Historically, prospecting for precious metals has been a laborious pursuit for income. In recent times, prospecting has evolved into a venture typically undertaken by two different sorts: industrial operators and enthusiastic hobbyists. The mining industry, and the gold-mining industry in particular, has developed high technology-driven methods of location and extraction to leverage economies of scale and massive budgets. Hard-rock mining of lode deposits produces a large amount of the world's commercial gold and occurs in open-pit or underground mines using explosives to release rock embedded with gold. The rocks are crushed into a slurry, and a chemical leaching and electrowinning process purifies the gold.
Hobbyists, on the other hand, do not have the financial resources to take on large-sized installation prospecting work, and so typically will instead rove from site to site exploring for precious metals. Due largely to financial and portability considerations, hobbyists use tools and methods very similar to those first used in prospecting, and the manual labor associated with the effort has diminished little. Because most of the tools prospectors use have not changed greatly, the process of searching, classifying, and panning for precious metals is still a difficult task involving a great deal of digging, heavy lifting, stooping and bending over, and shaking dirt. Additionally, modern prospecting tools still require that the prospector first classify “raw” material and then filter gravel and debris from the fine materials before panning the fine material.
Modern prospectors often use metal detectors to help locate gold deposits. Once a site has been located, the prospector will prepare the site with equipment such as a shovel, a classification screen, and a gold pan. The prospector begins by digging up raw material such as dirt and gravel from the site, placing it on top of the classification screen, and shaking the screen, which filters the smaller rocks from the larger rocks.
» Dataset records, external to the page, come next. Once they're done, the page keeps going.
(** ** RandomGenerator (random_generator.h, random_generator.cpp) *)

Record RandomGenerator : Type := mk_RandomGenerator {
  generator_ : MT19937.state;
  distribution_ : param_type
}.

(** [RandomGenerator::RandomGenerator()]: the engine is seeded with
    [std::random_device{}() ^ high_resolution_clock::now().time_since_epoch().count()].
    The two readings of the environment are arguments: [entropy] is what the
    random device returned, [ticks] the clock's count. *)
Definition RandomGenerator_default (entropy ticks : Z) : RandomGenerator :=
  mk_RandomGenerator (MT19937.seed (Z.lxor entropy ticks)) default_param.

(** [RandomGenerator::RandomGenerator(unsigned int seed)]. *)
Definition RandomGenerator_seeded (seed : Z) : RandomGenerator :=
  mk_RandomGenerator (MT19937.seed seed) default_param.

(** [double RandomGenerator::uniform(double min, double max)]. *)
Definition uniform (rg : RandomGenerator) (min max : Q) : Q * RandomGenerator :=
  let p := mk_param min max in
  let (v, g') := draw p (generator_ rg) in
  (v, mk_RandomGenerator g' p).

(** [void RandomGenerator::setSeed(unsigned int seed)]: only the engine is
    reseeded, the distribution object is left as it is. *)
Definition setSeed (rg : RandomGenerator) (seed : Z) : RandomGenerator :=
  mk_RandomGenerator (MT19937.seed seed) (distribution_ rg).

(** A call sequence: the arguments [(min, max)] of successive [uniform]
    calls on one instance; the outputs are listed in call order. *)
Fixpoint uniform_calls (rg : RandomGenerator) (calls : list (Q * Q))
  : list Q * RandomGenerator :=
  match calls with
  | [] => ([], rg)
  | (min, max) :: rest =>
      let (v, rg1) := uniform rg min max in
      let (vs, rg2) := uniform_calls rg1 rest in
      (v :: vs, rg2)
  end.

(** The error taxonomy of the specification. *)
Inductive Error : Type :=
| InvalidRange
| InvalidConfiguration.

(** How a call ends: with a value, or with an error raised to the caller. *)
Inductive outcome (A : Type) : Type :=
| Returns (x : A)
| Raises (e : Error).
Arguments Returns {A} x.
Arguments Raises {A} e.

(** A call of [uniform] as its caller observes it, in exact arithmetic.  The
    body of [uniform] has no [throw] and no check of its arguments.  What a
    call does when the distribution's preconditions are violated, or when the
    result leaves the range of binary64, is in [call_uniform_binary64]. *)
Definition call_uniform (rg : RandomGenerator) (min max : Q)
  : outcome (Q * RandomGenerator) :=
  Returns (uniform rg min max).

(** An instance that was seeded with [s]: built by the seeded constructor, or
    any instance after [setSeed(s)]. *)
Inductive seeded_with (s : Z) : RandomGenerator -> Prop :=
| seeded_by_constructor : seeded_with s (RandomGenerator_seeded s)
| seeded_by_setSeed (rg : RandomGenerator) : seeded_with s (setSeed rg s).

(** ** The structs of pso_types.h *)

Local Open Scope string_scope.

(** The member types that occur in the header. *)
Inductive ctype : Type :=
| TInt
| TDouble
| TBool
| TString
| TVectorDouble.

(** The value a member holds.  [Indeterminate] is the content of a scalar
    that no initialisation has written. *)
Inductive value : Type :=
| VInt (z : Z)
| VDouble (q : Q)
| VBool (b : bool)
| VString (s : string)
| VVector (v : list Q)
| Indeterminate.

(** A member declaration: type, name and default member initialiser. *)
Record member : Type := mk_member {
  m_type : ctype;
  m_name : string;
  m_init : option value
}.

Definition struct_decl : Type := list member.

Definition Particle_decl : struct_decl :=
  [ mk_member TVectorDouble "position" None;
    mk_member TVectorDouble "velocity" None;
    mk_member TVectorDouble "personal_best" None;
    mk_member TDouble "personal_best_fitness" None;
    mk_member TDouble "current_fitness" None ].

Definition PSOParameters_decl : struct_decl :=
  [ mk_member TInt "swarm_size" (Some (VInt 30));
    mk_member TInt "max_iterations" (Some (VInt 1000));
    mk_member TDouble "inertia_weight" (Some (VDouble 0.7298));
    mk_member TDouble "cognitive_coeff" (Some (VDouble 2.0));
    mk_member TDouble "social_coeff" (Some (VDouble 2.0));
    mk_member TDouble "velocity_clamp_factor" (Some (VDouble 0.2));
    mk_member TDouble "fitness_threshold" (Some (VDouble 1e-6));
    mk_member TInt "stagnation_iterations" (Some (VInt 100)) ].

Definition OptimisationResult_decl : struct_decl :=
  [ mk_member TVectorDouble "best_position" None;
    mk_member TDouble "best_fitness" None;
    mk_member TInt "iterations" None;
    mk_member TInt "function_evaluations" None;
    mk_member TVectorDouble "fitness_history" None;
    mk_member TBool "coverged" None;
    mk_member TString "convergence_reason" None ].

(** An object of a struct: its members by name, in declaration order. *)
Definition object : Type := list (string * value).

(** Default-initialisation of one member: the default member initialiser when
    there is one; otherwise a member of class type runs its default
    constructor (an empty vector, an empty string) and a scalar is left
    unwritten. *)
Definition default_init_member (mb : member) : value :=
  match m_init mb with
  | Some v => v
  | None =>
      match m_type mb with
      | TVectorDouble => VVector []
      | TString => VString EmptyString
      | TInt | TDouble | TBool => Indeterminate
      end
  end.

(** The implicitly defined default constructor of a struct. *)
Definition default_init (d : struct_decl) : object :=
  map (fun mb => (m_name mb, default_init_member mb)) d.

(** The declared type of the member called [name], if the struct has one. *)
Fixpoint member_type (d : struct_decl) (name : string) : option ctype :=
  match d with
  | [] => None
  | mb :: rest =>
      if String.eqb (m_name mb) name then Some (m_type mb)
      else member_type rest name
  end.

Fixpoint get_member (o : object) (name : string) : option value :=
  match o with
  | [] => None
  | (k, v) :: rest => if String.eqb k name then Some v else get_member rest name
  end.

(** Reading a member in an expression: lvalue-to-rvalue conversion.  It is
    defined only when the member exists and holds a value; on an
    indeterminate scalar the behaviour is undefined ([None]). *)
Definition read_member (o : object) (name : string) : option value :=
  match get_member o name with
  | Some Indeterminate => None
  | r => r
  end.

(** The structs as records, for objects whose members all hold values. *)
Record Particle : Type := mk_Particle {
  position : list Q;
  velocity : list Q;
  personal_best : list Q;
  personal_best_fitness : Q;
  current_fitness : Q
}.

Record PSOParameters : Type := mk_PSOParameters {
  swarm_size : Z;
  max_iterations : Z;
  inertia_weight : Q;
  cognitive_coeff : Q;
  social_coeff : Q;
  velocity_clamp_factor : Q;
  fitness_threshold : Q;
  stagnation_iterations : Z
}.

Record OptimisationResult : Type := mk_OptimisationResult {
  best_position : list Q;
  best_fitness : Q;
  iterations : Z;
  function_evaluations : Z;
  fitness_history : list Q;
  coverged : bool;
  convergence_reason : string
}.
Three to four shovel-fulls of dirt can be classified at once, depending on the size of the classification screen. The larger rocks are discarded, and the remaining loose material and gravel can be panned. Material is placed into a pan. The prospector fills the pan with water or dips it into a river, and shakes, vibrates, or gyrates the pan to slosh water about inside the pan. At most pressures and temperatures, water is typically 1 gram per per cubic centimeter in density, rocks and gravel vary between 2 to 3 grams per cubic centimeter, and gold is 19.3 grams per cubic centimeter, and so this process allows the denser gold to settle to the bottom of the pan and the lighter materials to move to the top where they can be skimmed off and removed. Repeated shaking and skimming eventually leaves the dense materials at the bottom. If gold was in the pan initially, the gold will have settled near the bottom of the pan after this process has been repeated many times.
While panning is an effective means of filtering dense material from less dense, it can only be used to process a limited amount of fine material at once. Some prospectors use a sluice box to process a large amount of raw material. With a sluice box, a prospector can dump one shovelful of raw material after another into the upstream end of the sluice box, and riffles, or baffles along the bottom of the sluice box, trap gold as the water and raw material flow by. However, the classification step is still necessary when using a sluice box, as larger rocks will not be carried through the sluice box, but will instead come to rest on top of it, creating turbulence and vortices that can lessen the effectiveness of the sluice box at trapping fine gold. These processes are time-consuming because each requires several steps to reduce the raw material to pannable fine material, and thus little volume of raw material can be processed quickly.